Erin Vogel, an anthropology professor at Rutgers not involved in the study, found the results exciting. "The new model presented here reveals a deep evolutionary split between the Batang Toru population and other extant [that is, opposite of extinct] populations," she told Gizmodo in an email. She noted that so long as scientists are calling Sumatran and Bornean orangutans different species, "then indeed this population should be considered a different species."
But the study has its limitations. The scientists identified P. tapanuliensis based on only one physical specimen and two individual genomes, according to the paper published today in Current Biology. The skull also fell within the possible ranges of skull sizes for the other populations, notes Vogel. And it's important to note that the species probably could interbreed. Many scientists don't consider interbreeding important when it comes to new species - it's not about if they can, but whether they actually would in the wild.
Image: Matthew Nowak
Others didn't find the scant number of specimens a problem for identifying the species. "I used to work in a museum and sometimes you have very limited material available," especially in the case of fossils, said anthropology professor Vincent Nijman from Oxford Brookes University in the United Kingdom, who also wasn't involved in the study.

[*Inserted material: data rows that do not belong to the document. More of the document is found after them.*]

(** * JSON checker: dependent multi-query resolution

    A shallow embedding of [src/checkers/jsonchecker.py]: the query
    evaluator [query_json], the sequential resolver [query_sequence], the
    timestamp normaliser [parse_timestamp] and the orchestrator
    [JSONChecker.check] with its two flows.

    Python values are modelled as follows.
    - [str] is [string], one [ascii] per character (text whose characters
      are code points below 256); [bytes] is [list byte].
    - The [results] dict of [query_sequence] is an insertion-ordered
      association list, because [dict.items()] order decides the order of
      the [--arg] options on the jq command line.
    - [checker_data] is a [gmap string string]: only lookups are made on it,
      and the declared schema types every property used here as a string.
    - Exceptions are values of [pyexn]; a computation returns [pyexn + A].
    - Awaited calls on collaborators (HTTP session, jq process, version
      bookkeeping) are answered by an environment [Env] and recorded in a
      history of events, so that "is never invoked" and "exactly once" are
      statements about the history. *)

From Stdlib Require Import Strings.String Strings.Ascii Strings.Byte Lists.List ZArith Bool Lia.
From stdpp Require Import base option gmap strings list.

Import ListNotations.
Local Open Scope string_scope.
Local Open Scope list_scope.

(** ** Exceptions *)

Inductive pyexn : Type :=
| AssertionError
| KeyError (key : string)
| UnicodeDecodeError
| ValueError (msg : string)
| CalledProcessError (returncode : Z) (cmd : list string)
| CheckerQueryError (msg : option string) (cause : pyexn)
| OtherError (cls : string).

Definition is_CalledProcessError (e : pyexn) : bool :=
  match e with CalledProcessError _ _ => true | _ => false end.

Definition is_CheckerQueryError (e : pyexn) : bool :=
  match e with CheckerQueryError _ _ => true | _ => false end.

(** ** Data *)

Definition bytes : Type := list byte.

(** [datetime]: the fields of an aware or naive [datetime.datetime];
    [utcoffset] is in seconds, [None] for a naive value. *)
Record datetime : Type := {
  year : Z; month : Z; day : Z;
  hour : Z; minute : Z; second : Z; microsecond : Z;
  utcoffset : option Z
}.

(** Modelled from the spec: the class [ExternalGitRef] is declared in
    [lib/externaldata.py], which is not part of the sources read here.
    Its fields are those of the spec's git version record, in the order
    of the constructor call in [_check_git]. *)
Record ExternalGitRef : Type := {
  url : string;
  commit : option string;
  tag : string;
  branch : option string;
  version : option string;
  timestamp : option datetime
}.

(** Modelled from the spec: the classes [ExternalData] and
    [ExternalGitRepo] are declared in [lib/externaldata.py]. Of an
    external-data record the checker reads [checker_data] and, for a git
    repository, [current_version]; the file name identifies the record. *)
Record ExternalData : Type := {
  data_filename : string;
  data_checker_data : gmap string string
}.

Record ExternalGitRepo : Type := {
  repo_filename : string;
  repo_checker_data : gmap string string;
  current_version : ExternalGitRef
}.

(** The argument of [check]: [isinstance(external_data, ExternalGitRepo)]
    is the constructor test. *)
Inductive external_data : Type :=
| IsData (d : ExternalData)
| IsGitRepo (r : ExternalGitRepo).

Definition checker_data (ed : external_data) : gmap string string :=
  match ed with
  | IsData d => data_checker_data d
  | IsGitRepo r => repo_checker_data r
  end.

(** ** Calls on collaborators *)

Inductive event : Type :=
| EvGet (json_url : string)
| EvRun (argv : list string) (input : bytes)
| EvUpdateVersion (ed : ExternalData) (latest_version latest_url : string)
    (follow_redirects : bool)
| EvFetchRemote (ref : ExternalGitRef)
| EvSetNewVersion (ed : ExternalGitRepo) (ref : ExternalGitRef).

Definition is_EvRun (ev : event) : bool :=
  match ev with EvRun _ _ => true | _ => false end.

Definition is_EvFetchRemote (ev : event) : bool :=
  match ev with EvFetchRemote _ => true | _ => false end.

(** What the module imports or inherits and this file does not define.
    Each awaited collaborator answers from the history of calls made so
    far. [NETWORK_ERRORS] is the tuple of exception classes caught at the
    fetch; [fromisoformat] answers [inl msg] for [ValueError(msg)];
    [bytes_decode] answers [None] for [UnicodeDecodeError]. *)
Record Env : Type := {
  should_check : external_data -> bool;
  NETWORK_ERRORS : pyexn -> bool;
  session_get : list event -> string -> pyexn + bytes;
  Command_run : list event -> list string -> bytes -> pyexn + (bytes * bytes);
  bytes_decode : bytes -> option string;
  fromisoformat : string -> string + datetime;
  _update_version :
    list event -> ExternalData -> string -> string -> bool -> pyexn + unit;
  fetch_remote : list event -> ExternalGitRef -> pyexn + ExternalGitRef;
  set_new_version :
    list event -> ExternalGitRepo -> ExternalGitRef -> pyexn + unit
}.

(** ** The monad of awaited computations *)

Definition M (A : Type) : Type := list event -> (pyexn + A) * list event.

Definition ret {A : Type} (a : A) : M A := fun h => (inr a, h).

Definition raise {A : Type} (e : pyexn) : M A := fun h => (inl e, h).

Definition bind {A B : Type} (m : M A) (k : A -> M B) : M B :=
  fun h =>
    match m h with
    | (inl e, h') => (inl e, h')
    | (inr a, h') => k a h'
    end.

(** [try: m except C as err: raise (wrap err) from err], where [catches]
    decides membership of the raised exception in the classes [C]. *)
Definition try_reraise {A : Type} (m : M A) (catches : pyexn -> bool)
    (wrap : pyexn -> pyexn) : M A :=
  fun h =>
    match m h with
    | (inl e, h') => (inl (if catches e then wrap e else e), h')
    | (inr a, h') => (inr a, h')
    end.

(** A pure step that may raise. *)
Definition lift {A : Type} (r : pyexn + A) : M A := fun h => (r, h).

(** An awaited call: the answer is computed from the history before the
    call, and the call is appended to the history. *)
Definition call {A : Type} (ev : event) (answer : list event -> pyexn + A)
    : M A :=
  fun h => (answer h, h ++ [ev]).

Declare Scope py_scope.
Delimit Scope py_scope with py.
Notation "'let!' x ':=' m 'in' k" := (bind m (fun x => k))
  (at level 10, x pattern, m at level 100, k at level 200) : py_scope.
Local Open Scope py_scope.

(** ** Python dict with insertion order *)

Definition dict : Type := list (string * string).

Fixpoint dict_get (d : dict) (k : string) : option string :=
  match d with
  | [] => None
  | (k', v) :: d' => if String.eqb k' k then Some v else dict_get d' k
  end.

(** [d[k] = v]: an existing key keeps its position, a new key goes last. *)
Fixpoint dict_set (d : dict) (k v : string) : dict :=
  match d with
  | [] => [(k, v)]
  | (k', v') :: d' =>
      if String.eqb k' k then (k', v) :: d' else (k', v') :: dict_set d' k v
  end.

(** [d[k]], raising [KeyError]. *)
Definition dict_item (d : dict) (k : string) : pyexn + string :=
  match dict_get d k with
  | Some v => inr v
  | None => inl (KeyError k)
  end.

(** [checker_data[k]], raising [KeyError]. *)
Definition config_item (cd : gmap string string) (k : string)
    : pyexn + string :=
  match cd !! k with
  | Some v => inr v
  | None => inl (KeyError k)
  end.

(** ** str.strip() *)

(** [str.isspace] on one character, for code points below 256. *)
Definition isspace (c : ascii) : bool :=
  let n := nat_of_ascii c in
  (((9 <=? n) && (n <=? 13)) || ((28 <=? n) && (n <=? 32))
   || (n =? 133) || (n =? 160))%nat.

Fixpoint lstrip_chars (l : list ascii) : list ascii :=
  match l with
  | c :: l' => if isspace c then lstrip_chars l' else l
  | [] => []
  end.

Definition strip (s : string) : string :=
  string_of_list_ascii
    (rev (lstrip_chars (rev (lstrip_chars (list_ascii_of_string s))))).

(** ** query_json *)

Definition dq : string := String "034"%char EmptyString.

Definition typecheck_q : string :=
  ".|type as $rt | if $rt==" +:+ dq +:+ "string" +:+ dq +:+ " or $rt=="
  +:+ dq +:+ "number" +:+ dq +:+ " then . else error($rt) end".

(** The loop [for var_name, var_value in variables.items(): var_args += ...]. *)
Definition var_args_of (variables : option dict) : list string :=
  match variables with
  | None => []
  | Some vs =>
      fold_left (fun var_args '(var_name, var_value) =>
                   var_args ++ ["--arg"; var_name; var_value]) vs []
  end.

Definition effective_query (query : string) : string :=
  "( " +:+ query +:+ " ) | ( " +:+ typecheck_q +:+ " )".

Definition jq_cmd (query : string) (variables : option dict) : list string :=
  ["jq"] ++ var_args_of variables ++ ["-r"; "-e"; effective_query query].

Section Checker.

Variable env : Env.

Definition query_json (query : string) (data : bytes)
    (variables : option dict) : M string :=
  let jq_cmd := jq_cmd query variables in
  let! out :=
    try_reraise (call (EvRun jq_cmd data)
                      (fun h => Command_run env h jq_cmd data))
                is_CalledProcessError
                (CheckerQueryError (Some "Error running jq")) in
  let jq_stdout := fst out in
  match bytes_decode env jq_stdout with
  | Some s => ret (strip s)
  | None => raise UnicodeDecodeError
  end.

(** ** query_sequence *)

(** [not query] for an optional string. *)
Definition falsy (query : option string) : bool :=
  match query with
  | None => true
  | Some q => String.eqb q ""
  end.

Fixpoint query_sequence_from (results : dict) (json_data : bytes)
    (queries : list (string * option string)) : M dict :=
  match queries with
  | [] => ret results
  | (result_key, query) :: queries' =>
      if falsy query then query_sequence_from results json_data queries'
      else
        let! r := query_json (default "" query) json_data (Some results) in
        query_sequence_from (dict_set results result_key r)
                            json_data queries'
  end.

Definition query_sequence (json_data : bytes)
    (queries : list (string * option string)) : M dict :=
  query_sequence_from [] json_data queries.

(** ** parse_timestamp *)

(** [re.sub(r"Z$", "+00:00", s)]. Without [re.MULTILINE], [$] matches at
    the end of the string and also just before a newline that ends the
    string; at most one [Z] can be followed by such a position. *)
Definition sub_Z_end (s : string) : string :=
  match rev (list_ascii_of_string s) with
  | "Z"%char :: r => string_of_list_ascii (rev r) +:+ "+00:00"
  | "010"%char :: "Z"%char :: r =>
      string_of_list_ascii (rev r) +:+ "+00:00" +:+ String "010"%char ""
  | _ => s
  end.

If the greater scientific community accepts P. tapanuliensis as a new species, then it would be an incredibly rare group - 800 people would only be enough to fit into a party at a large ballroom or warehouse. That means there's conservation work to do. Nijman thought this work was the responsibility of Indonesian government, and pointed out that the population is almost certainly in decline.
Krützen agreed that there was impending conservation work. "There's much pressure on this habitat," he said. "There's mining, a hydroelectric dam [proposal] that would encroach on the habitat of these animals. People hunt orangutans in that area. It wasn't our motivation, but now we hope this research will trigger more awareness of this unique isolated population."